[Records from a collection]
- Opening Delimiter -

Lemma onScroll_loop_index (top bottom : Z) (heights : list Z) :
  forall (i : nat) (height : Z) (found : nat),
    onScroll_loop top bottom heights i height = Some found ->
    (i <= found < i + List.length heights)%nat.
Proof.
  induction heights as [|h rest IH]; intros i height found H;
    cbn [onScroll_loop] in H; [discriminate|].
  destruct ((height <=? bottom) && (height + h >=? top)).
  - injection H as <-. cbn [List.length]. lia.
  - apply IH in H. cbn [List.length]. lia.
Qed.

(** C1, as stated, fails: at scroll offset 500 with a viewport 800 high
    and three months 300 high each, passive sync returns the state as it
    was; no subtitle is published, that of the month at index 1 (February
    2024) included. *)
Lemma onScroll_scenario_publishes_nothing :
  onScroll (quarterProps single VUndefined) quarter quarterRefs
           (mkBody true 0 800 500) idle = Ok idle /\
  events idle = [] /\
  subtitle idle <> subtitleRender (quarterProps single VUndefined) (ymd 2024 1 1).
Proof. repeat split. discriminate. Qed.

(** C1, amended: at scroll offset 500 with a viewport 800 high and three
    mounted months 300 high each, the visible band ends at 1300, past the
    content height 900, with a positive offset; passive sync takes this for
    scroll bounce and leaves the state as it was, publishing nothing.  The
    scan over the months, taken alone, stops at index 1 for this band; and
    with a viewport 400 high, which ends the band at the content height,
    passive sync does select the month at index 1 and publishes its
    subtitle. *)
Theorem onScroll_scenario (p : CalendarProps) (m0 m1 m2 : Date)
    (v0 v1 v2 : Date) (s0 s1 s2 : ReactNode -> Z)
    (d0 d1 d2 : list CalendarDayObject) (mounted : bool) (bodyTop : Z)
    (st : State) :
  let monthRefs := [Some (mkMonth 300 v0 s0 d0); Some (mkMonth 300 v1 s1 d1);
                    Some (mkMonth 300 v2 s2 d2)] in
  onScroll p [m0; m1; m2] monthRefs (mkBody mounted bodyTop 800 500) st = Ok st /\
  onScroll_loop 500 (500 + 800) [300; 300; 300] 0 0 = Some 1%nat /\
  onScroll p [m0; m1; m2] monthRefs (mkBody mounted bodyTop 400 500) st
  = Ok (setSubtitle (subtitleRender p v1) st).
Proof. repeat split. Qed.

(** C5, as stated, fails.  Two passive syncs in a row over the same
    measurements match the same anchor, index 1, and the second publishes
    the subtitle again; when the subtitle render has changed in between,
    the second also changes the subtitle state although the anchor has
    not changed. *)
Lemma onScroll_publishes_again :
  let body := mkBody true 0 400 500 in
  let p := quarterProps single VUndefined in
  let p' := mkProps single (SubNode (NodeText "month")) VUndefined
                    (ymd 2024 0 1) (ymd 2024 2 31) false in
  let st1 := setSubtitle (subtitleRender p (ymd 2024 1 1)) idle in
  onScroll_loop 500 900 [300; 300; 300] 0 0 = Some 1%nat /\
  onScroll p quarter quarterRefs body idle = Ok st1 /\
  onScroll p quarter quarterRefs body st1
  = Ok (setSubtitle (subtitleRender p (ymd 2024 1 1)) st1) /\
  setSubtitle (subtitleRender p (ymd 2024 1 1)) st1 <> st1 /\
  onScroll p' quarter quarterRefs body st1
  = Ok (setSubtitle (NodeText "month") st1) /\
  subtitle (setSubtitle (NodeText "month") st1) <> subtitle st1.
Proof. repeat split; discriminate. Qed.
Lemma proto_parse (lib : GoLib) (now : Time) g1 g2 g3 ds trailing n fuel :
  spaces g1 -> spaces g2 -> spaces g3 -> spaces trailing ->
  ds <> [] -> forallb isDigit ds = true -> parseDigits ds 0 = Some n ->
  n < 2 ^ 63 ->
  let before := g1 ++ str "ip" ++ g2 ++ str "proto" ++ g3 ++ ds in
  (5 * length (before ++ trailing) < fuel)%nat ->
  parse lib fuel now (before ++ trailing)
  = Some (Returned
            (if 256 <=? n
             then (nilQuery, 0, 0,
                   Some (errorAt (InvalidProto n) before trailing))
             else (protocolQuery n, 0, 0, None))).
Proof.
  intros Hg1 Hg2 Hg3 Hws Hne Hd Hn Hsmall before Hfuel.
  destruct (digits_integerAt ds n trailing Hne Hd Hn Hsmall Hws) as [Hi Hv].
  pose proof (parseDigits_nonneg _ _ _ (Z.le_refl 0) Hn) as H0.
  pose proof (parse_read lib now (Tone (Tproto g1 g2 g3 ds)) trailing fuel)
    as H.
  cbn [textQ text1 wellSpacedQ wellSpaced1 readQ read1 treeQ tree1] in H.
  fold before in H. rewrite Hv in H.
  rewrite H; [ | repeat (split; [ assumption | ]); exact Hi | exact Hws
             | exact Hfuel ].
  f_equal. f_equal.
  erewrite parsed_checkRange with (before := before) (after := trailing);
    [ | reflexivity | reflexivity | | reflexivity | reflexivity | exact H0 ].
  - destruct (Z.leb_spec 256 n) as [Hb | Hb]; [ reflexivity | ].
    f_equal. f_equal. f_equal. f_equal.
    unfold to_byte. rewrite Z.mod_small by lia. reflexivity.
  - subst before. cbn [pos adv set_pos newLex].
    rewrite !length_app. lia.
Qed.

(** ** A token that the state does not take *)

Lemma refuse_token (lib : GoLib) x lv VAL S state x' lv' c fuel :
  Lex lib x lv = (x', lv', c) -> shiftTo state c = None ->
  (at_ parserPact state <=? parserFlag) = false ->
  at_ parserDef state = 0 ->
  run lib (1 + fuel) (ToStack (between x lv VAL S state))
  = Some (Returned (1, Error x' SyntaxError)).
Proof.
  intros HL Hs E1 Hd. unfold shiftTo in Hs. rewrite E1 in Hs.
  change (1 + fuel)%nat with (Datatypes.S fuel).
  rewrite run_ToStack. unfold parserstack.
  erewrite newstate_lookahead_error;
    [ apply run_Ret | exact E1 | reflexivity | exact HL | | | | reflexivity ].
  - cbn [parserstate between].
    destruct ((at_ parserPact state + translate c <? 0)
              || (parserLast <=? at_ parserPact state + translate c));
      [ left; reflexivity | right ].
    destruct (at_ parserChk
                (at_ parserAct (at_ parserPact state + translate c))
              =? translate c); [ discriminate | reflexivity ].
  - cbn [parserstate between]. rewrite Hd. reflexivity.
  - cbn [parserstate between]. rewrite Hd. reflexivity.
Qed.

Lemma parse_result (lib : GoLib) (now : Time) input fuel r x :
  (exists k, run lib k (ToStack (initial (newLex now input)))
             = Some (Returned (r, x))) ->
  (5 * length input < fuel)%nat ->
  parse lib fuel now input = Some (Returned (parsed x (out x))).
Proof.
  intros [k Hk] Hfuel.
  destruct (run_terminates lib fuel (initial (newLex now input))
              (initial_steady (newLex now input) eq_refl)) as (r' & x' & Hr).
  { unfold potential, remaining, initial, rank. cbn. lia. }
  pose proof (run_agree lib _ _ _ _ _ Hk Hr) as E.
  injection E as <- <-.
  unfold parse, parserParse. rewrite Hr. unfold parsed.
  destruct (err x); reflexivity.
Qed.

Lemma Error_twice x m m' : Error (Error x m) m' = Error x m.
Proof.
  unfold Error at 1. destruct (err (Error x m)) eqn:E; [ reflexivity | ].
  exfalso. exact (Error_records x m E).
Qed.

Lemma parsed_Error x m before after q :
  err x = None -> inp x = before ++ after -> pos x = length before ->
  parsed (Error x m) q = (nilQuery, 0, 0, Some (errorAt m before after)).
Proof.
  intros He Hi Hp. unfold parsed.
  rewrite (Error_errorAt x m before after He Hi Hp). reflexivity.
Qed.

(** The parse ends with a syntax error where the token after the keywords
    of a numeric leaf is not an integer. *)
Lemma field_refused (lib : GoLib) (now : Time) f g1 rest fuel x' lv' c :
  spaces g1 ->
  let input := g1 ++ fieldText f ++ rest in
  Lex lib (adv (newLex now input) g1 (fieldText f)) zeroSym = (x', lv', c) ->
  c <> NUM -> In c [TIME; IPtok; DURATION; -1; 0] ->
  (5 * length input < fuel)%nat ->
  parse lib fuel now input
  = Some (Returned (parsed (Error x' SyntaxError) nilQuery)).
Proof.
  intros Hg1 input L2 Hc Hin Hfuel.
  assert (H : ahead (newLex now input) = g1 ++ fieldText f ++ rest)
    by reflexivity.
  pose proof (Lex_token_keyword lib _ zeroSym g1 _ _ _ Hg1
                (fieldText_token f) H) as L1.
  pose proof (shift_token lib _ zeroSym zeroSym [] 0 _ _ _
                (match f with Fport => 5 | Fvlan => 6 | Fmpls => 7 end)
                L1 ltac:(destruct f; reflexivity)) as [k R].
  assert (Hrun : run lib (k + 1) (ToStack (initial (newLex now input)))
                 = Some (Returned (1, Error x' SyntaxError))).
  { change (ToStack (initial (newLex now input)))
      with (ToStack (between (newLex now input) zeroSym zeroSym [] 0)).
    rewrite R.
    apply (refuse_token lib _ _ _ _ _ _ _ _ O L2);
      cbn [In] in Hin;
      repeat (destruct Hin as [<- | Hin]; [ destruct f; reflexivity | ]);
      contradiction. }
  rewrite (parse_result lib now input fuel 1 _ (ex_intro _ _ Hrun) Hfuel).
  unfold parsed. destruct (err (Error x' SyntaxError)) eqn:E;
    [ reflexivity | destruct (Error_records _ _ E) ].
Qed.
(** [Series.sum()] as the script binds it: a header-only sheet gives an
    empty object column, whose sum is the Python [int] 0; any other column
    gives a numpy scalar. *)
Definition Series_sum (cells : list Q) : number :=
  match cells with
  | [] => PyInt 0
  | _ :: _ => NpFloat (sumQ cells)
  end.

Record Kpi : Type := {
  turnover_val : number;
  portfolio_val : number;
  df_chart : list string * list Q;   (* columns Mese, Fatturato *)
  total_forecast : number;
  budget_mensile : Q;
  delta_budget : number
}.

(** Sections 1 and 2 of the main script, from the pair returned by
    [load_data] to the KPI scalars.  In the real-data branch the weights
    are the draws that follow [np.random.seed(42)]. *)
Definition kpi (rng : Rng) (budget_annuale : Z)
    (loaded : option TurnoverFrame * option PortfolioFrame)
  : list Ui * result Kpi :=
  let finish (turnover_val portfolio_val : number) (values : list Q) :=
    let total_forecast := add turnover_val portfolio_val in
    {| turnover_val := turnover_val;
       portfolio_val := portfolio_val;
       df_chart := (months, values);
       total_forecast := total_forecast;
       budget_mensile := inject_Z budget_annuale / 12;
       delta_budget := sub_int total_forecast budget_annuale |} in
  match loaded with
  | (None, _) =>
      ([st_warning
          "In attesa di file. Carico dati di esempio per la visualizzazione."],
       ret (finish (PyInt 1530000) (PyInt 450000)
                   (demo_values (draw (randint rng) 11))))
  | (Some df_turnover, Some df_portfolio) =>
      let turnover_val :=
        sumQ (map TurnoverRecord.Turnover df_turnover) in
      ([], ret (finish (Series_sum
                          (map TurnoverRecord.Turnover df_turnover))
                       (Series_sum
                          (map PortfolioRecord.Net_amount df_portfolio))
                       (monthly_vals (draw Machine.rand_exact 11)
                                     turnover_val)))
  | (Some _, None) => ([], raise TypeError)
  end.

(** The delta of the third metric card:
    [((total_forecast/budget_annuale)-1)*100]. *)
Definition percent_vs_budget (total_forecast : number) (budget_annuale : Z)
  : result float :=
  ratio <- truediv total_forecast budget_annuale ;;
  ret (fmul (fsub ratio 1) 100).

(** The chart frame with its three derived columns: the scalar
    [budget_mensile] broadcast over the rows, and the two running sums. *)
Definition chart (k : Kpi) : MonthlyPoints.t :=
  let (mese, fatturato) := df_chart k in
  let budget := map (fun _ => budget_mensile k) mese in
  {| MonthlyPoints.Mese := mese;
     MonthlyPoints.Fatturato := fatturato;
     MonthlyPoints.Budget := budget;
     MonthlyPoints.Cumulativo_Fatturato := cumsum fatturato;
     MonthlyPoints.Cumulativo_Budget := cumsum budget |}.

(** ** Customer rollup *)

(** Group keys in the order [groupby] and [merge(how='outer')] give them:
    distinct and sorted lexicographically.  Rows whose key is missing
    belong to no group. *)
Fixpoint insert_key (k : string) (l : list string) : list string :=
  match l with
  | [] => [k]
  | k' :: rest =>
      if String.leb k k' then k :: l else k' :: insert_key k rest
  end.

Definition sort_keys (l : list string) : list string :=
  fold_right insert_key [] l.

Fixpoint dropna (l : list (option string)) : list string :=
  match l with
  | [] => []
  | Some k :: rest => k :: dropna rest
  | None :: rest => dropna rest
  end.

Definition group_keys (column : list (option string)) : list string :=
  sort_keys (nodup string_dec (dropna column)).

Definition has_key (k : string) (c : option string) : bool :=
  match c with
  | Some k' => String.eqb k k'
  | None => false
  end.

(** [df_turnover.groupby('Customer')[['Turnover', 'Margin']].sum()
    .reset_index()]: rows (Customer, (Turnover, Margin)). *)
Definition cust_sales (df_turnover : TurnoverFrame)
  : list (string * (Q * Q)) :=
  map (fun k =>
         let group :=
           filter (fun r => has_key k (TurnoverRecord.Customer r))
                  df_turnover in
         (k, (sumQ (map TurnoverRecord.Turnover group),
              sumQ (map TurnoverRecord.Margin group))))
      (group_keys (map TurnoverRecord.Customer df_turnover)).

(** [df_portfolio.groupby('Customer')[['Net amount']].sum()
    .rename(columns={'Net amount': 'Portfolio'}).reset_index()]. *)
Definition cust_portfolio (df_portfolio : PortfolioFrame)
  : list (string * Q) :=
  map (fun k =>
         let group :=
           filter (fun r => has_key k (PortfolioRecord.Customer r))
                  df_portfolio in
         (k, sumQ (map PortfolioRecord.Net_amount group)))
      (group_keys (map PortfolioRecord.Customer df_portfolio)).

Fixpoint lookup {V : Type} (k : string) (l : list (string * V)) : option V :=
  match l with
  | [] => None
  | (k', v) :: rest => if String.eqb k k' then Some v else lookup k rest
  end.

(** A row of [pd.merge(..., on='Customer', how='outer')], before
    [fillna]: the side that lacks the key holds NaN. *)
Record Joined : Type := {
  j_Customer : string;
  j_Turnover : option Q;
  j_Margin : option Q;
  j_Portfolio : option Q
}.

(** The outer join of two frames that hold each key at most once (both
    operands come out of a [groupby]): one row per key of either side. *)
Definition merge_outer (left : list (string * (Q * Q)))
    (right : list (string * Q)) : list Joined :=
  map (fun k =>
         {| j_Customer := k;
            j_Turnover := option_map fst (lookup k left);
            j_Margin := option_map snd (lookup k left);
            j_Portfolio := lookup k right |})
      (sort_keys (nodup string_dec (map fst left ++ map fst right))).

(** [.fillna(0)] on one cell. *)
Definition fillna0 (cell : option Q) : Q :=
  match cell with
  | Some x => x
  | None => 0
  end.

(** [merged], with its [Totale] column. *)
Definition merged (df_turnover : TurnoverFrame) (df_portfolio : PortfolioFrame)
  : list CustomerRollup.t :=
  map (fun j =>
         let turnover := fillna0 (j_Turnover j) in
         let portfolio := fillna0 (j_Portfolio j) in
         CustomerRollup.mk (j_Customer j) turnover (fillna0 (j_Margin j))
                           portfolio (turnover + portfolio))
      (merge_outer (cust_sales df_turnover) (cust_portfolio df_portfolio)).

Arguments merged : simpl never.

(** Non-increasing [Totale] along a frame. *)
Definition descending (a b : CustomerRollup.t) : Prop :=
  CustomerRollup.Totale b <= CustomerRollup.Totale a.
(** * resourceLib: the EPICS resource table (linear hashing) and its identifiers

    A shallow embedding of [src/libCom/cxxTemplates/resourceLib.h]:
    the template class [resTable<T,ID>] with its incremental bucket split,
    the integer identifiers [intId] / [chronIntId], the auto-numbering table
    [chronIntIdResTable] and the string identifier [stringId].

    Platform assumptions: [unsigned] and [int] are 32 bits wide, [CHAR_BIT]
    is 8 and [size_t] ([resTableIndex]) is 64 bits wide.
    Values of type [unsigned] are integers in [0, 2^32); every arithmetic
    operation of the source that can leave that range is wrapped with
    [u32]. Arithmetic in [int] that leaves the range of [int] is undefined.
    The one exception is the shift [1 << 31], whose result is the value
    2^31 once it is converted to [unsigned], as it is where the source uses
    it in [setTableSizePrivate].  *)

From Stdlib Require Import ZArith Lia.
From Stdlib.Strings Require Import Byte.
From stdpp Require Import base tactics option list numbers.

Local Open Scope Z_scope.

(** ** Machine integers *)

Definition UINT_WIDTH : Z := 32.
Definition UINT_MAX : Z := 2 ^ UINT_WIDTH - 1.

(** The width of [size_t], the type behind [resTableIndex]. *)
Definition SIZE_WIDTH : Z := 64.

(** Reduction of an integer to the range of [unsigned]. *)
Definition u32 (x : Z) : Z := x mod 2 ^ UINT_WIDTH.

(** ** Results of the operations

    An operation of the table either returns, or lets the exception of a
    failed [operator new] escape ([Throws]), or executes a construct whose
    behaviour C++ leaves undefined ([Undefined]: a shift of an integer by its
    width or more, an overflow in [int], a bucket access through the null
    table, a read through the null pointer or past the end of an array). *)

Inductive outcome (A : Type) : Type :=
  | Returns (a : A)
  | Throws
  | Undefined.
Arguments Returns {A} a.
Arguments Throws {A}.
Arguments Undefined {A}.

#[global] Instance outcome_ret : MRet outcome := λ A a, Returns a.

#[global] Instance outcome_bind : MBind outcome := λ A B k m,
  match m with
  | Returns a => k a
  | Throws => Throws
  | Undefined => Undefined
  end.

(** ** The identifier contract

    Note 3 of the class comment of [resTable]: a class of type ID implements
    an equivalence test [operator ==] and a conversion [hash] of the
    identifier to a [resTableIndex]. Class T derives from class ID (note 1):
    [res_id] is that upcast. *)

Class Identifier (ID : Type) := {
  id_eq : ID → ID → bool;
  id_hash : ID → Z
}.

Class Resource (T ID : Type) := {
  res_id : T → ID
}.

(** What "equivalence test" and "hash" mean for the table: [operator ==] is an
    equivalence, and equivalent identifiers have the same raw hash. *)
Class IdentifierLaws (ID : Type) `{Identifier ID} : Prop := {
  id_eq_refl : ∀ a : ID, id_eq a a = true;
  id_eq_sym : ∀ a b : ID, id_eq a b = true → id_eq b a = true;
  id_eq_trans : ∀ a b c : ID, id_eq a b = true → id_eq b c = true → id_eq a c = true;
  id_hash_eq : ∀ a b : ID, id_eq a b = true → id_hash a = id_hash b
}.

(** ** The bucket chain *)

Module SLList.

(** Modelled from the spec: the class [tsSLList<T>] of [tsSLList.h], which
    is not part of the sources at hand. The spec describes it as "an
    intrusive, ordered sequence of resident entries sharing a bucket index";
    the table walks it from its first entry, links an entry in front of it,
    unlinks an entry from it and moves it as a whole. The chain is the list
    of its entries, first entry at the head. *)
Abbreviation tsSLList := list (only parsing).

(** Modelled from the spec: [tsSLList<T>::tsSLList ()], the empty chain. *)
Definition empty {T : Type} : tsSLList T := [].

(** Modelled from the spec: [tsSLList<T>::add], which links an entry into the
    chain ("links the entry into its target bucket"); the entry becomes the
    first one. *)
Definition add {T : Type} (item : T) (l : tsSLList T) : tsSLList T := item :: l.

(** Modelled from the spec: [tsSLList<T>::tsSLList (tsSLList &)], the
    constructor that takes the entries of a chain over into a new chain
    ("migrate all existing buckets", "take the single bucket"): the new
    chain has the entries, the old one is left empty. The result is the
    pair of the new chain and the old one. *)
Definition move {T : Type} (l : tsSLList T) : tsSLList T * tsSLList T := (l, empty).

End SLList.

Abbreviation tsSLList := SLList.tsSLList (only parsing).

(** ** The resource table *)

Record resTable (T : Type) : Type := ResTable {
  pTable : option (list (tsSLList T));
  nextSplitIndex : Z;
  hashIxMask : Z;
  hashIxSplitMask : Z;
  nBitsHashIxSplitMask : Z;
  logBaseTwoTableSize : Z;
  nInUse : Z
}.
Arguments ResTable {T}.
Arguments pTable {T}.
Arguments nextSplitIndex {T}.
Arguments hashIxMask {T}.
Arguments hashIxSplitMask {T}.
Arguments nBitsHashIxSplitMask {T}.
Arguments logBaseTwoTableSize {T}.
Arguments nInUse {T}.

Section ResTableOps.
Context {T ID : Type} `{Identifier ID} `{Resource T ID}.

(** [resTable::resTable ()] *)
Definition resTable_new : resTable T :=
  ResTable None 0 0 0 0 0 0.

(** [resTable::resTableBitMask]: [( 1 << nBits ) - 1], computed in [int]
    and converted to [unsigned]. Up to 30 bits the result is in the range
    of [int]. With 31 bits the shift reaches the sign bit and the
    subtraction overflows; from 32 bits on the shift is undefined. *)
Definition resTableBitMask (nBits : Z) : outcome Z :=
  if nBits <? UINT_WIDTH - 1 then Returns (u32 (Z.shiftl 1 nBits - 1))
  else Undefined.

(** The bucket array behind [pTable] and the chain [pTable[i]]. Reading a
    chain outside the array yields the empty chain and writing there changes
    nothing; [index_in_table] shows that the table never does either. *)
Definition buckets (t : resTable T) : list (tsSLList T) :=
  default [] (pTable t).

Definition bucket (t : resTable T) (i : Z) : tsSLList T :=
  default [] (buckets t !! Z.to_nat i).

Definition set_bucket (i : Z) (l : tsSLList T) (t : resTable T) : resTable T :=
  ResTable ((λ tbl, <[Z.to_nat i := l]> tbl) <$> pTable t)
    (nextSplitIndex t) (hashIxMask t) (hashIxSplitMask t)
    (nBitsHashIxSplitMask t) (logBaseTwoTableSize t) (nInUse t).

Definition set_nInUse (n : Z) (t : resTable T) : resTable T :=
  ResTable (pTable t) (nextSplitIndex t) (hashIxMask t) (hashIxSplitMask t)
    (nBitsHashIxSplitMask t) (logBaseTwoTableSize t) n.

(** [resTable::hash] *)
Definition hash (t : resTable T) (idIn : ID) : Z :=
  let h := id_hash idIn in
  let h0 := Z.land h (hashIxMask t) in
  if h0 >=? nextSplitIndex t then h0
  else Z.land h (hashIxSplitMask t).

(** [resTable::find]: the first entry of the chain whose identifier equals
    [idIn], or null. *)
Fixpoint find (list : tsSLList T) (idIn : ID) : option T :=
  match list with
  | [] => None
  | item :: rest =>
      if id_eq (res_id item) idIn then Some item else find rest idIn
  end.

(** [resTable::lookup] *)
Definition lookup (idIn : ID) (t : resTable T) : option T :=
  match pTable t with
  | Some _ => find (bucket t (hash t idIn)) idIn
  | None => None
  end.

(** The loop of [resTable::remove] over one chain: the first match is
    unlinked and returned; without a match the chain is left as it is. *)
Fixpoint unlink (list : tsSLList T) (idIn : ID) : option T * tsSLList T :=
  match list with
  | [] => (None, [])
  | item :: rest =>
      if id_eq (res_id item) idIn then (Some item, rest)
      else let '(r, rest') := unlink rest idIn in (r, item :: rest')
  end.

(** [resTable::remove] *)
Definition remove (idIn : ID) (t : resTable T) : option T * resTable T :=
  match pTable t with
  | Some _ =>
      let i := hash t idIn in
      match unlink (bucket t i) idIn with
      | (Some item, rest) =>
          (Some item, set_nInUse (u32 (nInUse t - 1)) (set_bucket i rest t))
      | (None, _) => (None, t)
      end
  | None => (None, t)
  end.

(** [resTable::numEntriesInstalled] *)
Definition numEntriesInstalled (t : resTable T) : Z := nInUse t.
Definition failing_at (k : nat) : Describer :=
  fun n b =>
    if (n =? k)%nat then Rejects (ThrowError "timeout")
    else Resolves (Some ("description of " +:+ b)).

Definition never_failing : Describer :=
  fun n b => Resolves (Some ("description of " +:+ b)).

(** Two schedules for it: the calls of the first batch answered last to
    first, and first to last. *)
Definition last_first : list Event :=
  [Continue; Settles 2; Settles 0; Continue; Continue; Settles 0; Continue; Continue].

Definition first_last : list Event :=
  [Continue; Settles 0; Settles 2; Continue; Continue; Settles 0; Continue; Continue].

(** The messages of V8, the engine of Node.js. *)
Definition v8 : Engine := {|
  destructure_null_message :=
    "Cannot destructure property 'images' of '(intermediate value)' as it is null.";
  not_a_function_message := "imageData.startsWith is not a function"
|}.

(** The handler after a run, [h] if the schedule does not fit. *)
Definition after (js : Engine) (describe : Describer) (h : Handler)
    (es : list Event) : Handler :=
  match exec js describe h es with
  | Some h' => h'
  | None => h
  end.

End Batch.

(** ** Further vocabulary for the hook *)

Module CaptureMore.
Import Js Summarize Capture.

(** The hash without the 32-bit wrap: [31 * hash + char] over the integers. *)
Definition poly_step (acc char : Z) : Z := (31 * acc + char)%Z.

Definition poly31 (codes : list Z) : Z := fold_left poly_step codes 0%Z.

(** The screenshots an event sequence offers to the differ, in order. *)
Definition shot_of (e : Event) : option string :=
  match e with
  | EvTick (Screenshot data) => Some data
  | _ => None
  end.

Definition shots_of (es : list Event) : list string := omap shot_of es.

(** The buffer is below the flush threshold and no posted batch is empty or
    longer than the threshold. *)
Definition tidy (s : Session) : Prop :=
  length (frameBufferRef s) <= 4
  /\ Forall (fun batch : list string => 1 <= length batch <= 5) (batchRequests s).

End CaptureMore.

(** ** The summarize route on parsed bodies *)

Module SummarizeRoute.
Import Js Summarize.
Import Batch (json, JNull, JBool, JNum, JStr, JArr, JObj, Body, Unparsable, Parsed,
              get_field).

Inductive SummaryPayload :=
  | SummaryError (error : string)
  | SummaryBody (summary : option string).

- Closing Delimiter -

■ Directions for this task
An exact copy of the lines above, from the one containing "unfold Error at" through the one containing "(** The parse", is the whole of the answer.

■ Answer box
  unfold Error at 1. destruct (err (Error x m)) eqn:E; [ reflexivity | ].
  exfalso. exact (Error_records x m E).
Qed.

Lemma parsed_Error x m before after q :
  err x = None -> inp x = before ++ after -> pos x = length before ->
  parsed (Error x m) q = (nilQuery, 0, 0, Some (errorAt m before after)).
Proof.
  intros He Hi Hp. unfold parsed.
  rewrite (Error_errorAt x m before after He Hi Hp). reflexivity.
Qed.

(** The parse ends with a syntax error where the token after the keywords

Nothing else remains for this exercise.